Segment Open

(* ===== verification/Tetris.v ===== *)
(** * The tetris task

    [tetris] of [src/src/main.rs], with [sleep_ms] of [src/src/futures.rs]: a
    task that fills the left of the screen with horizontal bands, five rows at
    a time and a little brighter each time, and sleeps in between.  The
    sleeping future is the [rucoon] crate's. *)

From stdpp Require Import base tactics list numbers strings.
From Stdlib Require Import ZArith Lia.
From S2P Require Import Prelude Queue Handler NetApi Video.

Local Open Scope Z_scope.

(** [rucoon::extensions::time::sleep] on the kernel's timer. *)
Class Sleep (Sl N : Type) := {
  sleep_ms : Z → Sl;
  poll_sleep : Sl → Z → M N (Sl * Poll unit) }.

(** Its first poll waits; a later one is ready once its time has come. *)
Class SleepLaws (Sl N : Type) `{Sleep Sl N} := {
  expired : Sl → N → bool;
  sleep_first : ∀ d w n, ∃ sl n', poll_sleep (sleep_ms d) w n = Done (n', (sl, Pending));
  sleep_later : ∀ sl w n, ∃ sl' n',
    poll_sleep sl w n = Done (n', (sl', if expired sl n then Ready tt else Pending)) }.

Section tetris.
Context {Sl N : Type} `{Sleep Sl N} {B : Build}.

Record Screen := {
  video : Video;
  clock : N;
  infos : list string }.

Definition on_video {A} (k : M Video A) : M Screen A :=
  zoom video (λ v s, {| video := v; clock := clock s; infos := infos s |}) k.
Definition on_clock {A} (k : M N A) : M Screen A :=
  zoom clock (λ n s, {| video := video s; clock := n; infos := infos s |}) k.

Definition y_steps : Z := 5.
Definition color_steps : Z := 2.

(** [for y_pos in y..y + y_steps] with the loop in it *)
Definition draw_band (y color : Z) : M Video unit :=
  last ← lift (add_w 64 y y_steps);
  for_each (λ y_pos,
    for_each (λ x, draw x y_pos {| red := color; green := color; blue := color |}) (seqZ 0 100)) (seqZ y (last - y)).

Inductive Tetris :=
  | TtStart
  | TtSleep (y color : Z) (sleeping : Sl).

Segment Closed

■ TO DO:
Retype the listing exactly. Leave nothing out.

■ RESPONSE:
(* ===== verification/Tetris.v ===== *)
(** * The tetris task

    [tetris] of [src/src/main.rs], with [sleep_ms] of [src/src/futures.rs]: a
    task that fills the left of the screen with horizontal bands, five rows at
    a time and a little brighter each time, and sleeps in between.  The
    sleeping future is the [rucoon] crate's. *)

From stdpp Require Import base tactics list numbers strings.
From Stdlib Require Import ZArith Lia.
From S2P Require Import Prelude Queue Handler NetApi Video.

Local Open Scope Z_scope.

(** [rucoon::extensions::time::sleep] on the kernel's timer. *)
Class Sleep (Sl N : Type) := {
  sleep_ms : Z → Sl;
  poll_sleep : Sl → Z → M N (Sl * Poll unit) }.

(** Its first poll waits; a later one is ready once its time has come. *)
Class SleepLaws (Sl N : Type) `{Sleep Sl N} := {
  expired : Sl → N → bool;
  sleep_first : ∀ d w n, ∃ sl n', poll_sleep (sleep_ms d) w n = Done (n', (sl, Pending));
  sleep_later : ∀ sl w n, ∃ sl' n',
    poll_sleep sl w n = Done (n', (sl', if expired sl n then Ready tt else Pending)) }.

Section tetris.
Context {Sl N : Type} `{Sleep Sl N} {B : Build}.

Record Screen := {
  video : Video;
  clock : N;
  infos : list string }.

Definition on_video {A} (k : M Video A) : M Screen A :=
  zoom video (λ v s, {| video := v; clock := clock s; infos := infos s |}) k.
Definition on_clock {A} (k : M N A) : M Screen A :=
  zoom clock (λ n s, {| video := video s; clock := n; infos := infos s |}) k.

Definition y_steps : Z := 5.
Definition color_steps : Z := 2.

(** [for y_pos in y..y + y_steps] with the loop in it *)
Definition draw_band (y color : Z) : M Video unit :=
  last ← lift (add_w 64 y y_steps);
  for_each (λ y_pos,
    for_each (λ x, draw x y_pos {| red := color; green := color; blue := color |}) (seqZ 0 100)) (seqZ y (last - y)).

Inductive Tetris :=
  | TtStart
  | TtSleep (y color : Z) (sleeping : Sl).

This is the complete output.